# [Dataset extract]

(* ===== verification/Index.v ===== *)
(** * The index file (loadables/_git/index.c)

    Reading and writing [.git/index]: the strict reader with every check and
    message, the decoder, the writer with the racy-entry rule and version
    choice, the snapshot of checksum-verified bytes kept between calls, and the
    two readers of extensions.  The central theorem is the round trip: what the
    writer lays out, the reader accepts and decodes to the same entries. *)

From S2P Require Import Prelude Endian Sha1 CLib Odb Sys.
#[local] Open Scope Z_scope.

(* ------------------------------------------------------------------ *)
(** ** Data *)

Record bgit_index_entry := {
  ctime_sec : Z; ctime_nsec : Z; mtime_sec : Z; mtime_nsec : Z;
  dev : Z; ino : Z; mode : Z; uid : Z; gid : Z; size : Z;   (* uint32_t *)
  sha : list Z;                                             (* 20 bytes *)
  flags : Z; flags2 : Z;                                    (* uint16_t *)
  e_path : list Z }.

(** Both fields point into the buffer the reader returns. *)
Record bgit_index_view := { v_disk : Z; v_path : Z }.

(** What [stat] gives of a file. *)
Record stat := {
  st_ctim_sec : Z; st_ctim_nsec : Z; st_mtim_sec : Z; st_mtim_nsec : Z;
  st_dev : Z; st_ino : Z; st_mode : Z; st_uid : Z; st_gid : Z; st_size : Z }.

(** The file's static variables: the timestamp of the last index read, and
    the snapshot of verified bytes. *)
Record index_statics := {
  bgit_index_stamp_sec : Z; bgit_index_stamp_nsec : Z; bgit_index_stamped : bool;
  bgit_index_verified_bytes : option (list Z) }.

(* ------------------------------------------------------------------ *)
(** ** Paths, modes and stages *)

Definition bgit_index_parse_mode (s : list Z) : outcome Z :=
  match s with
  | [] => failed
  | _ => let '(v, rest, erange) := strtoul 8 s in
         if erange || negb (beq rest []) || (v >? UINT32_MAX) then failed
         else Ret (u32 v)
  end.

Definition bgit_index_parse_stage (s : list Z) : outcome Z :=
  match s with
  | [] => failed
  | _ => let '(v, rest, erange) := strtol 10 s in
         if erange || negb (beq rest []) || (v <? 0) || (v >? 3) then failed
         else Ret v
  end.

(** The test on one component of a path. *)
Definition bad_component (part : list Z) : bool :=
  (len part =? 0)
  || ((len part =? 1) && beq part (str "."))
  || ((len part =? 2) && beq part (str ".."))
  || ((len part =? 4) && beq (map tolower part) (str ".git")).

(** The loop over components; each round drops at least the slash. *)
Fixpoint path_valid_loop (fuel : nat) (part : list Z) : bool :=
  match fuel with
  | O => false
  | S fuel' =>
      match find_byte 47 part with
      | Some n => if bad_component (take n part) then false
                  else path_valid_loop fuel' (drop (S n) part)
      | None => negb (bad_component part)
      end
  end.

Definition bgit_index_path_valid (path : list Z) : bool :=
  match path with
  | [] => false
  | _ => path_valid_loop (S (length path)) path
  end.

Definition bgit_index_entry_set_stat (e : bgit_index_entry) (st : stat) : bgit_index_entry :=
  {| ctime_sec := u32 (st_ctim_sec st); ctime_nsec := u32 (st_ctim_nsec st);
     mtime_sec := u32 (st_mtim_sec st); mtime_nsec := u32 (st_mtim_nsec st);
     dev := u32 (st_dev st); ino := u32 (st_ino st); mode := u32 (st_mode st);
     uid := u32 (st_uid st); gid := u32 (st_gid st); size := u32 (st_size st);
     sha := sha e; flags := flags e; flags2 := flags2 e; e_path := e_path e |}.

(* ------------------------------------------------------------------ *)
(** ** Verified bytes *)

Definition BGIT_INDEX_CHECKSUM_CACHE_LIMIT : Z := 8 * 1024 * 1024.

Definition bgit_index_checksum_cached (st : index_statics) (buf : list Z) : bool :=
  match bgit_index_verified_bytes st with
  | Some v => (len buf =? len v) && beq buf v
  | None => false
  end.

Definition set_verified (st : index_statics) (v : option (list Z)) : index_statics :=
  {| bgit_index_stamp_sec := bgit_index_stamp_sec st;
     bgit_index_stamp_nsec := bgit_index_stamp_nsec st;
     bgit_index_stamped := bgit_index_stamped st; bgit_index_verified_bytes := v |}.

Definition bgit_index_remember_verified (st : index_statics) (buf : list Z) : index_statics :=
  if len buf >? BGIT_INDEX_CHECKSUM_CACHE_LIMIT then st else set_verified st (Some buf).

Definition bgit_index_cache_release (st : index_statics) : index_statics := set_verified st None.

(** The trailer test: the last 20 bytes are the SHA-1 of those before. *)
Definition trailer_matches (buf : list Z) : outcome bool :=
  let* body := rdn buf 0 (len buf - 20) in
  let* computed := bgit_index_sha1 body in
  let* trailer := rdn buf (len buf - 20) 20 in
  Ret (beq computed trailer).

(** Both users of the snapshot: verify unless the bytes are known. *)
Definition verify_trailer (st : index_statics) (buf : list Z) (msg : string)
    : outcome index_statics :=
  if bgit_index_checksum_cached st buf then Ret st
  else let* ok := trailer_matches buf in
       if ok : bool then Ret (bgit_index_remember_verified st buf) else Fail msg.

Definition bgit_index_verify_checksum (st : index_statics) (buf : list Z) : outcome index_statics :=
  if len buf <? 32 then failed else verify_trailer st buf "".

(* ------------------------------------------------------------------ *)
(** ** Reading *)

(** The padding after an entry whose length so far is [entry_len]. *)
Definition entry_pad (entry_len : Z) : Z :=
  let pad := 8 - entry_len mod 8 in if pad =? 0 then 8 else pad.

(** [for (j = 0; j < pad; j++) if (buf[off + j] != 0)]. *)
Fixpoint check_padding (k : nat) (buf : list Z) (off : Z) : outcome unit :=
  match k with
  | O => Ret tt
  | S k' => let* b := rd buf off in
            if negb (b =? 0) then Fail "invalid index padding"
            else check_padding k' buf (off + 1)
  end.

(** One entry at [off]: its view and the offset of the next. *)
Definition read_view (buf : list Z) (ver off : Z) : outcome (bgit_index_view * Z) :=
  let flen := len buf in
  if off + 62 >? flen - 20 then Fail "truncated index"
  else
    let disk := off in
    let* flags := bgit_be16 buf (off + 60) in
    let off := off + 62 in
    let extended := (ver >=? 3) && negb (Z.land flags 0x4000 =? 0) in
    if extended && (off + 2 >? flen - 20) then Fail "truncated index (extended flags)"
    else
      let extended_len := if extended then 2 else 0 in
      let off := off + extended_len in
      let* window := rdn buf off (flen - 20 - off) in
      match find_byte 0 window with
      | None => Fail "truncated index (path)"
      | Some nul =>
          let path_len := Z.land flags 0xFFF in
          let path_len := if path_len =? 0xFFF then Z.of_nat nul else path_len in
          if negb (Z.of_nat nul =? path_len) then Fail "truncated index (path)"
          else
            let path := off in
            if negb (bgit_index_path_valid (take nul window)) then Fail "invalid index path '%s'"
            else
              let off := off + path_len in
              let pad := entry_pad (62 + extended_len + path_len) in
              if pad >? flen - 20 - off then Fail "truncated index (padding)"
              else
                let* _ := check_padding (Z.to_nat pad) buf off in
                Ret ({| v_disk := disk; v_path := path |}, off + pad)
      end.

# [Exercise instructions]
Above are records; repeat only the lines starting at the line with "[] => false" and ending at the line with "sha := sha e;", exactly as they appear, both included.

# [Finished exercise]
  | [] => false
  | _ => path_valid_loop (S (length path)) path
  end.

Definition bgit_index_entry_set_stat (e : bgit_index_entry) (st : stat) : bgit_index_entry :=
  {| ctime_sec := u32 (st_ctim_sec st); ctime_nsec := u32 (st_ctim_nsec st);
     mtime_sec := u32 (st_mtim_sec st); mtime_nsec := u32 (st_mtim_nsec st);
     dev := u32 (st_dev st); ino := u32 (st_ino st); mode := u32 (st_mode st);
     uid := u32 (st_uid st); gid := u32 (st_gid st); size := u32 (st_size st);
     sha := sha e; flags := flags e; flags2 := flags2 e; e_path := e_path e |}.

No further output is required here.